■ **WHAT TO WORK ON**
In the entries below, filter for the word "unfold" and copy every matching line.

■ **EXERCISE MATERIAL**
Lemma packets_app l k : packets (l ++ k) = packets l ++ packets k.
Proof. unfold packets. by rewrite fmap_app, concat_app. Qed.
Lemma blocks_concat outs : concat (blocks outs) = concat outs.
Proof.
  unfold blocks. induction outs as [|d outs IH]; [done|]. rewrite filter_cons. case_decide as Hd; cbn [concat]; rewrite IH; [done|].
  by destruct d.
Qed.
Lemma blocks_app l k : blocks (l ++ k) = blocks l ++ blocks k.
Proof. apply filter_app. Qed.
Lemma blocks_sized outs : Forall (λ d, llen d ≤ SYNC_DATA_MAX) outs → Forall block_sized (blocks outs).
Proof.
  intros Ho. apply Forall_forall. intros d Hd. apply list_elem_of_filter in Hd as [Hne Hd]. rewrite Forall_forall in Ho.
  split; [|by apply Ho]. pose proof (llen_nonneg d). destruct (decide (llen d = 0)) as [E0|]; [by apply llen_0 in E0|lia].
Qed.

(** A local file that is read in the pieces [cs], without errors. *)
Definition reader_of (cs : list bytes) : reader := (λ c, inr c) <$> cs.
Lemma file_read_chunk cs :
  pieces_ok cs → cs ≠ [] →
  ∃ d cs', file_read SYNC_DATA_MAX (reader_of cs) = inr (d, reader_of cs') ∧ block_sized d ∧ pieces_ok cs' ∧ concat cs = d ++ concat cs'.
Proof.
  intros Hok Hne. destruct cs as [|c cs]; [done|]. apply Forall_cons in Hok as [Hc Hok].
  assert (0 < llen c). { pose proof (llen_nonneg c). destruct (decide (llen c = 0)) as [E0|]; [by apply llen_0 in E0|lia]. }
  cbn [reader_of fmap list_fmap file_read]. pose proof llen_data_max. destruct (Z.leb_spec (llen c) SYNC_DATA_MAX).
  - exists c, cs. by split_and!.
  - exists (ltake SYNC_DATA_MAX c), (ldrop SYNC_DATA_MAX c :: cs). split_and!; try done.
    + unfold block_sized. rewrite llen_ltake by lia. lia.
    + constructor; [|done]. intros E0. apply (f_equal llen) in E0. rewrite llen_ldrop in E0 by lia. change (llen []) with 0 in E0. lia.
    + cbn [concat]. by rewrite app_assoc, ltake_ldrop.
Qed.

Lemma blocks_bounded chunks : Forall block_sized chunks → Forall (λ d, llen d ≤ SYNC_DATA_MAX) chunks.
Proof. intros Hb. eapply Forall_impl; [exact Hb|]. by intros d []. Qed.

Section encoder.
Context {E : Encoder} {code : bytes → bytes → Prop} `{EL : !EncoderLaws E code}.

Lemma drains_facts f i o e outs r :
  drains E enc_idle code f i o e outs r →
  Forall (λ d, llen d ≤ SYNC_DATA_MAX) outs ∧
  match r with Some e' => enc_idle i (o ++ concat outs) e' | None => code i (o ++ concat outs) end.
Proof.
  induction 1 as [f i o e out e' outs r Henc Hl Hd [IH1 IH2]|i o e out e' Henc Hl Hi|i o e out e' Henc Hl Hc].
  - split; [by constructor|]. cbn [concat]. by rewrite app_assoc.
  - split; [by constructor|]. cbn. by rewrite app_nil_r.
  - split; [by constructor|]. cbn. by rewrite app_nil_r.
Qed.

(** Writing one block, unless it is empty. *)
Lemma runs_send_block l r out s :
  llen out ≤ SYNC_DATA_MAX →
  runs (if llen out =? 0 then mret true else if SYNC_DATA_MAX <? llen out then ends Undef else WriteOrDie l r (data_packet out)) s
    (λ ok s', ok = true ∧ still (with_out (sc_out s ++ packets (blocks [out])) s) s').
Proof.
  intros Hl. destruct (Z.eqb_spec (llen out) 0) as [E0|Hne].
  - apply llen_0 in E0 as ->. apply runs_ret. split; [done|]. cbn. rewrite app_nil_r. by destruct s.
  - destruct (Z.ltb_spec SYNC_DATA_MAX (llen out)); [lia|]. unfold blocks. rewrite filter_cons, decide_True by (by intros ->).
    unfold packets. cbn. rewrite app_nil_r. apply runs_WriteOrDie.
Qed.

Lemma runs_encode_loop l r f i o e outs x :
  drains E enc_idle code f i o e outs x → ∀ fuel s, (length outs ≤ fuel)%nat →
  runs (encode_loop fuel E l r e) s (λ a s',
    match x with Some e' => a = Some (true, e') | None => ∃ e', a = Some (false, e') end ∧
    still (with_out (sc_out s ++ packets (blocks outs)) s) s').
Proof.
  induction 1 as [f i o e out e' outs x Henc Hl Hd IH|i o e out e' Henc Hl Hi|i o e out e' Henc Hl Hc];
    intros [|fuel] s Hf; cbn [length] in Hf; try lia; cbn [encode_loop].
  all: eapply runs_lift; [exact Henc|]; (eapply runs_bind; [by apply runs_send_block|]); intros ok s1 [-> Hs]; cbn [negb].
  - eapply runs_weaken; [apply IH; lia|]. intros a s2 [Ha Hs2]. split; [done|]. etrans; [|exact Hs2].
    rewrite (still_out _ _ Hs). cbn [with_out sc_out].
    change (out :: outs) with ([out] ++ outs). rewrite blocks_app.
    rewrite packets_app, app_assoc. by apply (still_with_out _ _ ((sc_out s ++ packets (blocks [out])) ++ packets (blocks outs))) in Hs.
  - by apply runs_ret.
  - apply runs_ret. split; [by exists e'|done].
Qed.

Lemma runs_send_loop n l r : ∀ cs i o e,
  (length (concat cs) < n)%nat → pieces_ok cs → enc_idle i o e → llen (i ++ concat cs) < 2 ^ 40 →
  ∃ fuel0 outs, code (i ++ concat cs) (o ++ concat outs) ∧ Forall (λ d, llen d ≤ SYNC_DATA_MAX) outs ∧
    ∀ fuel s total copied, (fuel0 ≤ fuel)%nat →
    runs (send_loop fuel E l r total copied (reader_of cs) e) s
      (λ ok s', ok = true ∧ still (with_out (sc_out s ++ packets (blocks outs)) s) s').
Proof.
  induction n as [|n IH]; intros cs i o e Hn Hok Hi Hlen; [lia|].
  destruct (decide (cs = [])) as [->|Hne].
  - cbn [concat] in *. rewrite app_nil_r in *. destruct (enc_finish_ok i o e Hi Hlen) as (e' & outs & Hf & Hd).
    exists (S (length outs)), outs. destruct (drains_facts _ _ _ _ _ _ Hd) as [Ho Hc]. split_and!; [done|done|].
    intros [|fuel] s total copied Hfuel; [lia|]. cbn [send_loop]. eapply runs_bind; [apply runs_abort|]. intros ? s1 [-> Hs1]. cbn [reader_of fmap list_fmap file_read].
    change (llen [] =? 0) with true. cbv iota.
    eapply (runs_bind _ _ _ (λ a s', a = (e', copied) ∧ s' = s1)); [eapply runs_lift; [exact Hf|by apply runs_ret]|]. intros ? ? [-> ->].
    eapply runs_bind; [apply (runs_encode_loop l r _ _ _ _ _ _ Hd); lia|]. intros a s2 [[e2 ->] Hs2]. apply runs_ret. split; [done|].
    etrans; [|exact Hs2]. rewrite (still_out _ _ Hs1). by apply still_with_out.
  - destruct (file_read_chunk cs Hok Hne) as (d & cs' & Hr & Hd & Hok' & Hcat).
    assert (0 < length d)%nat by (destruct Hd; unfold llen in *; lia).
    rewrite Hcat in *. rewrite length_app in Hn. rewrite app_assoc in *.
    destruct (enc_append_ok i o e d Hi Hd) as (e' & outs1 & e2 & Ha & Hdr).
    { rewrite llen_app in Hlen. pose proof (llen_nonneg (concat cs')). lia. }
    destruct (drains_facts _ _ _ _ _ _ Hdr) as [Ho1 Hi2].
    destruct (IH cs' (i ++ d) (o ++ concat outs1) e2) as (f2 & outs2 & Hc & Ho2 & Hrun); [lia|done|done|done|].
    exists (S (Nat.max f2 (length outs1))), (outs1 ++ outs2). rewrite concat_app, app_assoc. split_and!; [done|by apply Forall_app|].
    intros [|fuel] s total copied Hfuel; [lia|]. cbn [send_loop]. eapply runs_bind; [apply runs_abort|]. intros ? s1 [-> Hs1].
    rewrite Hr. destruct (Z.eqb_spec (llen d) 0); [unfold llen in *; lia|].
    eapply (runs_bind _ _ _ (λ a s', a = (e', u64 (copied + llen d)) ∧ still s1 s')).
    { eapply runs_lift; [exact Ha|]. eapply runs_bind; [apply runs_both|]. intros ? s2 Hs2.
      eapply runs_bind; [apply runs_progress|]. intros ? s3 Hs3. apply runs_ret. split; [done|etrans; [exact Hs2|exact Hs3]]. }
    intros ? s2 [-> Hs2]. eapply runs_bind; [apply (runs_encode_loop l r _ _ _ _ _ _ Hdr); lia|]. intros ? s3 [-> Hs3].
    eapply runs_weaken; [apply Hrun; lia|]. intros ? s4 [-> Hs4]. split; [done|].
    assert (still s s2) as Hs12 by (by etrans). rewrite (still_out _ _ Hs12) in Hs3. rewrite (still_out _ _ Hs3) in Hs4. cbn [with_out sc_out] in Hs4.
    etrans; [|exact Hs4]. rewrite blocks_app, packets_app, app_assoc.
    eapply (still_with_out _ _ _) in Hs3. etrans; [|exact Hs3]. exact (still_with_out s s2 _ Hs12).
Qed.
End encoder.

■ **OUTPUT OF THE TASK**
Proof. unfold packets. by rewrite fmap_app, concat_app. Qed.
  unfold blocks. induction outs as [|d outs IH]; [done|]. rewrite filter_cons. case_decide as Hd; cbn [concat]; rewrite IH; [done|].
    + unfold block_sized. rewrite llen_ltake by lia. lia.
  - destruct (Z.ltb_spec SYNC_DATA_MAX (llen out)); [lia|]. unfold blocks. rewrite filter_cons, decide_True by (by intros ->).
    unfold packets. cbn. rewrite app_nil_r. apply runs_WriteOrDie.
    assert (0 < length d)%nat by (destruct Hd; unfold llen in *; lia).
    rewrite Hr. destruct (Z.eqb_spec (llen d) 0); [unfold llen in *; lia|].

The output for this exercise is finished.